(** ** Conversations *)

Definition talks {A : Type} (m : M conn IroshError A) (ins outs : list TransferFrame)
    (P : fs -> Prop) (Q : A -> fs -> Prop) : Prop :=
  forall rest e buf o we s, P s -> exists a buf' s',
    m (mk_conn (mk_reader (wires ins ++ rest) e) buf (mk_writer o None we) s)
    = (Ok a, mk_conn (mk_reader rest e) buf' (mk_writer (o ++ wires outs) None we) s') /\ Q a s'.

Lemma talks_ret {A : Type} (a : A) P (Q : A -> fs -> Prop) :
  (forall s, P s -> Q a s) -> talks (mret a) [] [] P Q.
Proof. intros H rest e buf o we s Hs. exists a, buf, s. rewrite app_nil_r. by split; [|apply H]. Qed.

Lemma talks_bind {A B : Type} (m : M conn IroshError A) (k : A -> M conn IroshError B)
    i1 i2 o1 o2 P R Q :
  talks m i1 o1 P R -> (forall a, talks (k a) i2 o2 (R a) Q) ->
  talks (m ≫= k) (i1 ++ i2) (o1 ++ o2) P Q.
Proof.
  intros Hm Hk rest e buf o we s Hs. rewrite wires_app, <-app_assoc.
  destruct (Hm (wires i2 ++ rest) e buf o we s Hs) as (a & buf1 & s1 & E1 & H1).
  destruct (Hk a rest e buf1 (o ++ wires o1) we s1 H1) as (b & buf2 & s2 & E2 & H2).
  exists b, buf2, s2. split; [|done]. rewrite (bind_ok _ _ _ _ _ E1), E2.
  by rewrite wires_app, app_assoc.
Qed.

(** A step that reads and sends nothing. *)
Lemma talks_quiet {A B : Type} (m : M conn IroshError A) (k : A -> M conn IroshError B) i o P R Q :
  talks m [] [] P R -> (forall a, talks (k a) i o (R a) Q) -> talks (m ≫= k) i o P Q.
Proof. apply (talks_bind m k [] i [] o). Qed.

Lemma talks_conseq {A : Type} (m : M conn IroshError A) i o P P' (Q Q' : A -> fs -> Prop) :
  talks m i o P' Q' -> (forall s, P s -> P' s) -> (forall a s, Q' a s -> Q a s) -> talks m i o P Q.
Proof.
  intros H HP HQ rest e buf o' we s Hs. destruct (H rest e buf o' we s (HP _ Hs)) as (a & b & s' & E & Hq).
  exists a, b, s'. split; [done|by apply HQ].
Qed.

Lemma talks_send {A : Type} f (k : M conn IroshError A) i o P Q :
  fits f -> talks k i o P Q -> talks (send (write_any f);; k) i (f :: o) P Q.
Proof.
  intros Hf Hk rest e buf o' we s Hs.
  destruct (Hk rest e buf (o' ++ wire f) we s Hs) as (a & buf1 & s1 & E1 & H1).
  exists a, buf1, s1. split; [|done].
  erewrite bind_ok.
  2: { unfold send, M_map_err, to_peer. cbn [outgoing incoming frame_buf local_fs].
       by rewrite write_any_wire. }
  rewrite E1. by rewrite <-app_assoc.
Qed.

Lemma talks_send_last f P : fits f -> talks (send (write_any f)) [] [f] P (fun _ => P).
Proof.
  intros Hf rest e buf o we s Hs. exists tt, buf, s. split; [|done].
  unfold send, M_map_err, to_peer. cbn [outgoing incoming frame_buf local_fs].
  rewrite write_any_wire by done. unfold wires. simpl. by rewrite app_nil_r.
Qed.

...

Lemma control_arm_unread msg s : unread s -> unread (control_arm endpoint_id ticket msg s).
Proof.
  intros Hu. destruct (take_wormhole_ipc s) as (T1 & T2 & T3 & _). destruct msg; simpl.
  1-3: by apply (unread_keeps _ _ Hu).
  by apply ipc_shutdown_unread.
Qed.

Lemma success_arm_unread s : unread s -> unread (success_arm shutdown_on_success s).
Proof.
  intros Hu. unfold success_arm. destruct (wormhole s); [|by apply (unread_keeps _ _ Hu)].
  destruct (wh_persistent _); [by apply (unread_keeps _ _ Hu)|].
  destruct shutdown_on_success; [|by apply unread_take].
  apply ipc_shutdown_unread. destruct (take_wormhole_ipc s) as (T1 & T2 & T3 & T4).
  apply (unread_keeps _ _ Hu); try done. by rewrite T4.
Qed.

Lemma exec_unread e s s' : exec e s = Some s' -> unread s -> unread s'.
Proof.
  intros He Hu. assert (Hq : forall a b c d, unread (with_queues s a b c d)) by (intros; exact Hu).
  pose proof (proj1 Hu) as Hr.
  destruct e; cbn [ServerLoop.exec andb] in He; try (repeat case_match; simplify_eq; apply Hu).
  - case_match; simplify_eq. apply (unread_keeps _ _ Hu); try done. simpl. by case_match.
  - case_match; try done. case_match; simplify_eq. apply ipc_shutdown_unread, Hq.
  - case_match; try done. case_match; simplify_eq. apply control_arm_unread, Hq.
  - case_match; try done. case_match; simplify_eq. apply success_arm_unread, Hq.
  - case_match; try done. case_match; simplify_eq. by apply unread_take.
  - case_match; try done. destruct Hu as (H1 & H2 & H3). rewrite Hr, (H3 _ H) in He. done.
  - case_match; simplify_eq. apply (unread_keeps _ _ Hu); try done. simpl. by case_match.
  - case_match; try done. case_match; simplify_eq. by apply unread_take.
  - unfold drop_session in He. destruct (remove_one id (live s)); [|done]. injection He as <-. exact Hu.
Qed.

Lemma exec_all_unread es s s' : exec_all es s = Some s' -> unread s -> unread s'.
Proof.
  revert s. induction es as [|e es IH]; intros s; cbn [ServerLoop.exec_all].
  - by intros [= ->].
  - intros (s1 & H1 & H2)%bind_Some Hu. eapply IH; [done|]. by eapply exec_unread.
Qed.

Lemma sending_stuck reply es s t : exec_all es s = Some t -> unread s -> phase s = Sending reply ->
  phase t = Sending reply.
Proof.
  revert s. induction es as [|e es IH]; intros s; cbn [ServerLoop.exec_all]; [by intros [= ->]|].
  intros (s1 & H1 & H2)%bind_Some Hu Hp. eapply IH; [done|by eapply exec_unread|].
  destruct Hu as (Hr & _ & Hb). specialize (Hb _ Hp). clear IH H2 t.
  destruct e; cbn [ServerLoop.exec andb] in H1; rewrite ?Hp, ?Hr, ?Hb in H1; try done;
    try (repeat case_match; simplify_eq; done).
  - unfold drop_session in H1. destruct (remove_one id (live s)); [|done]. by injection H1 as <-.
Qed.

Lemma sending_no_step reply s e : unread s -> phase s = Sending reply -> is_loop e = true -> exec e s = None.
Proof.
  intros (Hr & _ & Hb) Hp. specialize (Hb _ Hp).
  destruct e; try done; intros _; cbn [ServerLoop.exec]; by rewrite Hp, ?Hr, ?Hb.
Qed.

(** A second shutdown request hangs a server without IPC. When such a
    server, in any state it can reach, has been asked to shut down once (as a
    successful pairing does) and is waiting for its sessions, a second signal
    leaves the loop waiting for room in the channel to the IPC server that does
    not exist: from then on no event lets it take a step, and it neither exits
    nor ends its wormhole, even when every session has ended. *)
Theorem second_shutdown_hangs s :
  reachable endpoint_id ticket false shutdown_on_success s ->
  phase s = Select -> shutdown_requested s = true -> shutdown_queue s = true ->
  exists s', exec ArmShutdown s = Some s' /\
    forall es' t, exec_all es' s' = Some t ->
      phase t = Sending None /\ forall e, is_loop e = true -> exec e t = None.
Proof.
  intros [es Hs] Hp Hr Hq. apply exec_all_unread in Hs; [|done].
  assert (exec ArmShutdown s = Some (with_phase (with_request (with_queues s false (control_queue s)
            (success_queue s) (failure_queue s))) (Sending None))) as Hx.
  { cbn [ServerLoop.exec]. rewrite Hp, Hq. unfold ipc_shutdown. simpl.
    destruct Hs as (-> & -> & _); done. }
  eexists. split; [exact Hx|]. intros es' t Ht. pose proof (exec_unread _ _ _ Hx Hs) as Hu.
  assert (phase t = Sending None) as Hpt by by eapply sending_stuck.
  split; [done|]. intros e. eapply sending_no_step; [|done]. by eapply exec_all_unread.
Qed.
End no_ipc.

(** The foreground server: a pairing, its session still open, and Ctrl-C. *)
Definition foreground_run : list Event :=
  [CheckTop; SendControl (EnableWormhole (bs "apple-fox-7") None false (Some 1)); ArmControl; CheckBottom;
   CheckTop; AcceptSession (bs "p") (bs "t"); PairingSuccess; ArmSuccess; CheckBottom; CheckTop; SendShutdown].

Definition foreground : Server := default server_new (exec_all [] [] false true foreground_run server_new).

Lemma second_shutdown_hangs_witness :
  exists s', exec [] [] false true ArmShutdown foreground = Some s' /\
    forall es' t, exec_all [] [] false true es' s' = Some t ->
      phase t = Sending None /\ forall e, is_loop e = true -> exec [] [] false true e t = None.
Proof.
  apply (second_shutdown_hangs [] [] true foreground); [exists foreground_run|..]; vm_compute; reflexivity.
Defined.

How to complete this task:
Could you restate word for word the lines above from the one containing "intros H HP" through the one containing "(k : M conn", both included, and nothing else?

Solved problem:
  intros H HP HQ rest e buf o' we s Hs. destruct (H rest e buf o' we s (HP _ Hs)) as (a & b & s' & E & Hq).
  exists a, b, s'. split; [done|by apply HQ].
Qed.

Lemma talks_send {A : Type} f (k : M conn IroshError A) i o P Q :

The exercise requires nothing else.